In 2022, Monthly Weather Review, the oldest continuously published meteorological journal in the world, will publish its 150th volume. Starting in 1873, the U.S. War Department’s Army Signal Service began producing a monthly report on the weather across the United States. The January 1873 issue amounted to a one-page written report and one chart (produced later) of the tracks of low-pressure centers during that month. Eventually, this publication grew to include news items and research notes. Monthly Weather Review continued as a government publication with the transfer of the nation’s weather service from the military to a civilian organization—the U.S. Weather Bureau—in 1891, and its reorganization as the present-day National Weather Service, under the newly created National Oceanic and Atmospheric Administration (NOAA) in 1970. In 1973, NOAA stopped publishing the journal, which was transferred to the American Meteorological Society, who continues to publish it to this day.
Now, as the leading peer-reviewed journal for the publication of research related to theoretical, observational, and practical meteorology, Monthly Weather Review publishes around 5,000 pages a year. Its list of contributing authors and editors includes many notable names from the pantheon of meteorology: Abbe, Beck, Bigelow, Bjerknes, Brooks, Humphreys, Köppen, Namias, Newton, Rossby, Simpson, and Wexler. It has had three different publishers, it has been led by 49 different individuals, and it has evolved into an online format with its archive freely available across the globe.
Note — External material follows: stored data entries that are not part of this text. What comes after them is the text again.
(* ===== verification/RbInsert.v ===== *)
(** * Insertion in a red-black tree

    [rb_insert] puts the new node at the place that [compare] selects and
    keeps the invariant of [RbInv]; every assertion on the way holds. *)

From S2P Require Import Prelude RbTree RbRep RbInv.

Section insert.
Context {K : Type} `{Countable K} (tr : rb_tree K).
Notation heap := (gmap K (rb_node K)).
Notation ctx := (list (frame K)).
Implicit Types (h : heap) (t a b d : tree K) (k x y z p q : K) (C : ctx) (s : side).

(** ** Places *)

Lemma node_cases t s : t = E ∨ ∃ c a k b, t = node s c a k b.
Proof. destruct t as [|c l k r]; [by left|]. right. destruct s; [by exists c, l, k, r|by exists c, r, k, l]. Qed.

Lemma red_node t s : is_red t = true → ∃ a k b, t = node s true a k b.
Proof. destruct (node_cases t s) as [->|(c & a & k & b & ->)]; [done|]. rewrite is_red_node. intros ->. by exists a, k, b. Qed.

(** The place of the sibling. *)
Lemma at_place_sibling h q C s c k sib t :
  at_place tr h q (Fr s c k sib :: C) t ↔ at_place tr h q (Fr (other s) c k t :: C) sib.
Proof. rewrite <-!at_place_fill. unfold fill_in. simpl. by rewrite node_other. Qed.

(** The fields of the parent and the grandparent. *)
Lemma rd_up h q f C t :
  at_place tr h q (f :: C) t →
  ∃ n, h !! f_key f = Some n ∧ red n = f_red f ∧ parent n = parent_of tr C ∧
    child (f_side f) n = ptr tr t ∧ child (other (f_side f)) n = ptr tr (f_sib f).
Proof.
  intros [_ (Hk & _ & _) _ _]. eexists. split; [done|].
  by rewrite red_mkn, parent_mkn, child_mkn, child_other_mkn.
Qed.

(** The test of the side, for a node at the place. *)
Lemma side_test h q f C s c a k b n :
  at_place tr h q (f :: C) (node s c a k b) → h !! f_key f = Some n →
  (if decide (k = left n) then sleft else sright) = f_side f ∧ (k = child (other (f_side f)) n → False).
Proof.
  intros Hp Hn. destruct (rd_up _ _ _ _ _ Hp) as (n' & Hn' & _ & _ & Hc & Ho). rewrite Hn' in Hn. injection Hn as <-.
  rewrite ptr_node in Hc. assert (Hne : k ≠ child (other (f_side f)) n').
  { rewrite Ho. destruct Hp as [Hnil _ _ Hnd]. rewrite inorder_node, around_perm in Hnd. simpl in Hnd.
    destruct (f_sib f) as [|cs l ks r]; simpl.
    - intros ->. apply NoDup_cons in Hnd as [Hnd _]. apply Hnd. set_solver.
    - intros ->. do 3 apply NoDup_cons in Hnd as [_ Hnd].
      apply NoDup_app in Hnd as (_ & Hnd & _). apply (Hnd ks); set_solver. }
  split; [|done]. destruct (f_side f); simpl in *.
  - by rewrite decide_True.
  - by rewrite decide_False.
Qed.

(** ** The repair loop *)

Lemma insert_black_uncle h q C s s1 p sib g u t :
  at_place tr h q (Fr s1 true p sib :: Fr s false g u :: C) t → is_red t = true → is_red u = false →
  ∃ h' x' low B p', rb_insert_sub s tr (ptr tr t) h = Ok (x', h') ∧ x' = ptr tr low ∧ is_red low = true ∧
    at_place tr h' q C (node s false low p' (node s true B g u)) ∧
    (∀ n, black_height t n ∧ black_height sib n ∧ no_red_red t ∧ no_red_red sib ∧ is_red sib = false →
       black_height low n ∧ black_height B n ∧ no_red_red low ∧ no_red_red B ∧ is_red B = false) ∧
    inorder (node s false low p' (node s true B g u)) = inorder (node s false (node s1 true t p sib) g u).
Proof.
  intros Hp Hrt Hru. destruct (red_node t s Hrt) as (a & x & b & ->). rewrite ptr_node.
  pose proof (place_node _ _ _ _ _ _ _ _ _ Hp) as Hx. simpl in Hx.
  destruct (rd_up _ _ _ _ _ Hp) as (np & Hnp & _ & Hpp & Hpc & Hpo). simpl in *. rewrite ptr_node in Hpc.
  assert (Hg : at_place tr h q (Fr s false g u :: C) (node s1 true (node s true a x b) p sib)).
  { apply at_place_fill in Hp. done. }
  destruct (rd_up _ _ _ _ _ Hg) as (ng & Hng & _ & _ & Hgc & Hgo). simpl in *.
  assert (Hu : rd red (ptr tr u) h = Ok (false, h)).
  { apply at_place_sibling in Hg. rewrite <-Hru. by eapply place_red. }
  destruct (side_test _ _ _ _ _ _ _ _ _ _ Hp Hnp) as [_ Hfar]. simpl in Hfar.
  (* the inner grandchild first comes up *)
  assert (∃ h1 low B p', (if decide (x = child (other s) np) then _ ← rb_rotate s tr p; mret p else mret x) h = Ok (ptr tr low, h1) ∧
    is_red low = true ∧ at_place tr h1 q (Fr s false g u :: C) (node s true low p' B) ∧
    (∀ n, black_height (node s true a x b) n ∧ black_height sib n ∧ no_red_red (node s true a x b) ∧ no_red_red sib ∧ is_red sib = false →
       black_height low n ∧ black_height B n ∧ no_red_red low ∧ no_red_red B ∧ is_red B = false) ∧
    around s (inorder low) p' (inorder B) = inorder (node s1 true (node s true a x b) p sib))
    as (h1 & low & B & p' & E1 & Hlow & H1 & Hinv & Hord).
  { destruct (decide (s1 = s)) as [->|Hne].
    - exists h, (node s true a x b), sib, p. rewrite decide_False by (intros Heq; by apply Hfar). rewrite ptr_node.
      split; [done|]. split; [apply is_red_node|]. split; [done|]. split; [tauto|]. by rewrite !inorder_node.
    - assert (s1 = other s) as -> by (destruct s, s1; done). rewrite decide_True by by rewrite Hpc.
      rewrite node_other in Hg. destruct (rb_rotate_place _ _ _ _ _ _ _ _ _ _ _ _ Hg) as (h1 & Er & H1).
      exists h1, (node s true sib p a), b, x. rewrite (bind_ok _ _ _ _ _ Er), ptr_node. split; [done|].
      split; [apply is_red_node|]. split; [done|]. split.
      + intros n. rewrite !black_height_node, !no_red_red_node. intros ((m & -> & Ha & Hb) & Hs & (Hc & Hna & Hnb) & Hns & Hrs).
        destruct (Hc eq_refl) as [Hra Hrb]. split_and!; try done. by exists m.
      + rewrite node_other, !inorder_node. destruct s; simpl; by rewrite <-!app_assoc. }
  (* recolour and rotate the grandparent *)
  pose proof (place_node _ _ _ _ _ _ _ _ _ H1) as Hp'. simpl in Hp'.
  assert (Hpl : ∃ n, h1 !! ptr tr low = Some n ∧ parent n = p').
  { destruct (red_node low s Hlow) as (la & lk & lb & ->).
    apply (at_place_fill tr h1 q _ (Fr s true p' B)), place_node in H1. rewrite ptr_node.
    eexists. split; [done|]. apply parent_mkn. }
  destruct Hpl as (nl & Hnl & Hpl).
  destruct (set_red_place _ _ _ _ _ _ false _ _ _ H1) as (h2 & E2 & H2).
  pose proof (place_node _ _ _ _ _ _ _ _ _ H2) as Hp2. simpl in Hp2.
  assert (H2g : at_place tr h2 q C (node s false (node s false low p' B) g u)) by (by apply at_place_fill in H2).
  destruct (set_red_place _ _ _ _ _ _ true _ _ _ H2g) as (h3 & E3 & H3).
  assert (H3' : at_place tr h3 q C (node (other s) true u g (node (other s) false B p' low))).
  { by rewrite !node_other. }
  destruct (rb_rotate_place _ _ _ _ _ _ _ _ _ _ _ _ H3') as (h4 & E4 & H4).
  rewrite !node_other in H4.
  exists h4, (ptr tr low), low, B, p'. split; [|split; [done|split; [done|split; [done|split; [done|]]]]].
  - unfold rb_insert_sub. rewrite (bind_ok _ _ _ _ _ (rd_ok _ _ _ _ Hx)), parent_mkn.
    rewrite (bind_ok _ _ _ _ _ (rd_ok _ _ _ _ Hnp)), Hpp. rewrite (bind_ok _ _ _ _ _ (rd_ok _ _ _ _ Hng)), Hgo.
    rewrite (bind_ok _ _ _ _ _ Hu). rewrite (bind_ok _ _ _ _ _ (rd_ok _ _ _ _ Hnp)). rewrite (bind_ok _ _ _ _ _ E1).
    rewrite (bind_ok _ _ _ _ _ (rd_ok _ _ _ _ Hnl)), Hpl. rewrite (bind_ok _ _ _ _ _ E2).
    rewrite (bind_ok _ _ _ _ _ (rd_ok _ _ _ _ Hp2)), parent_mkn. simpl parent_of. rewrite (bind_ok _ _ _ _ _ E3).
    by rewrite (bind_ok _ _ _ _ _ E4).
  - rewrite !inorder_node in *. rewrite <-Hord. destruct s; simpl; by rewrite <-!app_assoc.
Qed.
This presentation will discuss some of the history of the journal and its impact on meteorology and related fields. Monthly Weather Review was instrumental in the Wright Brothers choosing Kitty Hawk for their flights. On its pages, the new concepts of air masses and fronts imported from Norway were debated. Monthly Weather Review has also published highly cited, ground-breaking papers on numerical weather prediction, the defining scientific achievement in the field of meteorology. Other important articles published in its pages include the synoptic-climatology of the rapidly developing extratropical cyclone (known as a “bomb”), articles in turbulence and heat fluxes, and atmospheric teleconnections. Looking back, the data published in the early issues have been used for a variety of applied research purposes, including the construction of historical records of upper-air data, the U.S. tornado database, as well as biologists interested in historical flooding in Colorado. Monthly Weather Review continues to evolve as the modern publishing landscape has evolved with color figures, open-access articles, open data, and, in the near future, animations. While the composition and content of Monthly Weather Review has changed dramatically over the past century and a half, it remains an important conduit for information, news, and research related to atmospheric science whose publication will continue to serve the meteorological for many years to come.